Gordon Lightfoot, the folk singer-songwriter who was regarded as one of Canada’s most iconic musicians, has died at 84.
Lightfoot achieved his greatest international success in the 1970s, with hits like “If You Could Read My Mind” and “The Wreck of the Edmund Fitzgerald” and several platinum-selling albums.
The news was announced on Lightfoot’s Facebook page, announcing he died at a Toronto hospital on Monday evening. No further details were given.
Born November 17, 1938 in Ontario, Canada, Lightfoot began performing music at a young age and broke through as a songwriter in the 1960s: acts like Peter, Paul and Mary and Marty Robbins recorded his songs. His debut album Lightfoot! was released in 1966, launching him to music stardom.

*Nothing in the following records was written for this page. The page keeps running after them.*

Lemma bigModExp_RequiredGas_safe input :
  data_ok input ->
  exists g, bigModExp_RequiredGas input = Ok g /\ 0 <= g /\
    (g < 2305843009213693952 -> exists b e m,
       getData input 0 32 = Ok b /\ getData input 32 32 = Ok e /\ getData input 64 32 = Ok m /\
       0 <= be_val b /\ 0 <= be_val e /\ 0 <= be_val m /\
       (0 < BigMax (be_val m) (be_val b) ->
        be_val b < 2 ^ 36 /\ be_val m < 2 ^ 36 /\ be_val e < two63)).
Proof.
  intros Hi. unfold bigModExp_RequiredGas.
  destruct (getData_32 input 0 Hi ltac:(lia)) as (b & Eb & Hb).
  destruct (getData_32 input 32 Hi ltac:(lia)) as (e & Ee & He).
  destruct (getData_32 input 64 Hi ltac:(lia)) as (m & Em & Hm).
  rewrite Eb, Ee, Em. cbn [obind]. pose proof (after96_ok _ Hi) as Ha.
  match goal with |- context [obind ?h _] => assert (exists eh, h = Ok eh /\ 0 <= eh) as (eh & Eh & Heh) end.
  { destruct (zlen (after96 input) <=? be_val b); [eauto with lia|].
    destruct (Z.ltb_spec 32 (be_val e)).
    - destruct (getData_total (after96 input) (u64 (be_val b)) 32 Ha) as (d & -> & Hd & _);
        [apply u64_range|unfold two63; lia|]. cbn. eexists; split; [done|]. by apply be_val_bound.
    - destruct (getData_total (after96 input) (u64 (be_val b)) (u64 (be_val e)) Ha) as (d & -> & Hd & _);
        [apply u64_range|rewrite u64_small by u64_lia; unfold two63; lia|].
      cbn. eexists; split; [done|]. by apply be_val_bound. }
  rewrite Eh. cbn [obind]. clear Eh.
  fold (mult_complexity (BigMax (be_val m) (be_val b))).
  set (msb := if 0 <? BitLen eh then _ else _). set (adj := (if 32 <? be_val e then _ else 0) + msb).
  set (x := BigMax (be_val m) (be_val b)).
  assert (0 <= x) as Hx by (unfold x, BigMax; case_match; lia).
  assert (0 <= mult_complexity x) as Hmc.
  { destruct (Z.eq_dec x 0) as [->|]; [done|]. pose proof (mult_complexity_bound x). lia. }
  assert (1 <= BigMax adj 1) as Ha1 by (unfold BigMax; case_match; go_bool; lia).
  set (g := mult_complexity x * BigMax adj 1 / 20).
  assert (0 <= g) as Hg by (apply Z.div_pos; nia).
  assert (be_val e <= 32 \/ 8 * (be_val e - 32) <= adj) as Hadj.
  { unfold adj, msb. destruct (Z.ltb_spec 32 (be_val e)); [|by left]. right.
    destruct (Z.ltb_spec 0 (BitLen eh)); lia. }
  destruct (Z.ltb_spec 64 (BitLen g)).
  - exists MaxUint64. split; [done|]. split; [done|]. intros Hlt. exfalso. unfold MaxUint64, two64 in Hlt. lia.
  - pose proof (BitLen_le_64 g Hg ltac:(lia)). exists g. rewrite u64_small by (split; [done|lia]).
    split; [done|]. split; [done|]. intros Hlt. exists b, e, m. do 6 (split; [done|]). intros Hpos.
    destruct (modexp_gas_bounds (be_val b) (be_val m) adj g) as (B1 & B2 & B3); try done.
    split; [done|]. split; [done|]. unfold two63. lia.
Qed.

Lemma bigExp_range b e m : 0 < m -> 0 <= bigExp b e m < m.
Proof.
  intros Hm. unfold bigExp. destruct e as [|p|p].
  - rewrite Zpow_mod_correct by lia. by apply Z.mod_pos_bound.
  - rewrite Zpow_mod_correct by lia. by apply Z.mod_pos_bound.
  - cbn. lia.
Qed.

Lemma big_Bytes_ok x n : 0 <= x < 256 ^ n -> 0 <= n <= data_max -> data_ok (big_Bytes x).
Proof.
  intros Hx Hn. split; [apply be_bytes_is_byte|]. unfold big_Bytes. rewrite zlen_be_bytes.
  unfold BitLen, data_max in *. destruct (Z.eqb_spec x 0); [change ((0 + 7) / 8) with 0; lia|]. rewrite Z.abs_eq by lia.
  assert (Z.log2 x < 8 * n).
  { apply Z.log2_lt_pow2; [lia|]. replace (2 ^ (8 * n)) with (256 ^ n); [lia|].
    change 256 with (2 ^ 8). rewrite <- Z.pow_mul_r by lia. done. }
  pose proof (Z.log2_nonneg x).
  pose proof (Z.div_pos (Z.log2 x + 1 + 7) 8 ltac:(lia) ltac:(lia)).
  pose proof (Z.div_lt_upper_bound (Z.log2 x + 1 + 7) 8 (n + 1) ltac:(lia) ltac:(lia)). lia.
Qed.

He achieved international fame in the 1970s with hit songs like “If You Could Read My Mind,” “Sundown,” “Carefree Highway” and “Rainy Day People,” securing his place as one of his generation’s folk music superstars.
Lightfoot was especially well-regarded in his native Canada: he has been called “Canada’s Bard,” a national hero and one of the country’s all-time greatest songwriters.
Many of his songs, like “The Wreck of the Edmund Fitzgerald” and “Canadian Railroad Trilogy,” are based on Canadian history.
“He is our poet laureate, he is our iconic singer-songwriter,” said Rush singer Geddy Lee in the 2019 documentary Gordon Lightfoot: If You Could Read My Mind, per CBC.
Lightfoot was also acclaimed by his fellow musicians in the folk music scene. His songs were widely covered by a variety of major artists, including Elvis Presley, Johnny Cash and Barbra Streisand.
“I can’t think of any Gordon Lightfoot song I don’t like,” Bob Dylan once said. “Everytime I hear a song of his, it’s like I wish it would last forever…. Lightfoot became a mentor for a long time. I think he probably still is to this day.”
Lightfoot received the Governor General’s Performing Arts Awards, Canada’s highest performing arts honor, and received the Queen Elizabeth II Diamond Jubilee Medal in 2012. He was inducted into the Canadian Music Hall of Fame in 1986 and the Canadian Country Music Hall of Fame in 2001. He was also nominated for five Grammy Awards throughout his career.
After news of his death broke, Canadian Prime Minister Justin Trudeau shared his condolences and paid tribute to Lightfoot.
“Gordon Lightfoot captured our country’s spirit in his music – and in doing so, he helped shape Canada’s soundscape,” Trudeau wrote on Twitter, calling Lightfoot “one of our greatest singer-songwriters.”
“May his music continue to inspire future generations, and may his legacy live on forever.”
Rest in peace to the legendary Gordon Lightfoot — a national hero in his native Canada and writer of so many incredible songs.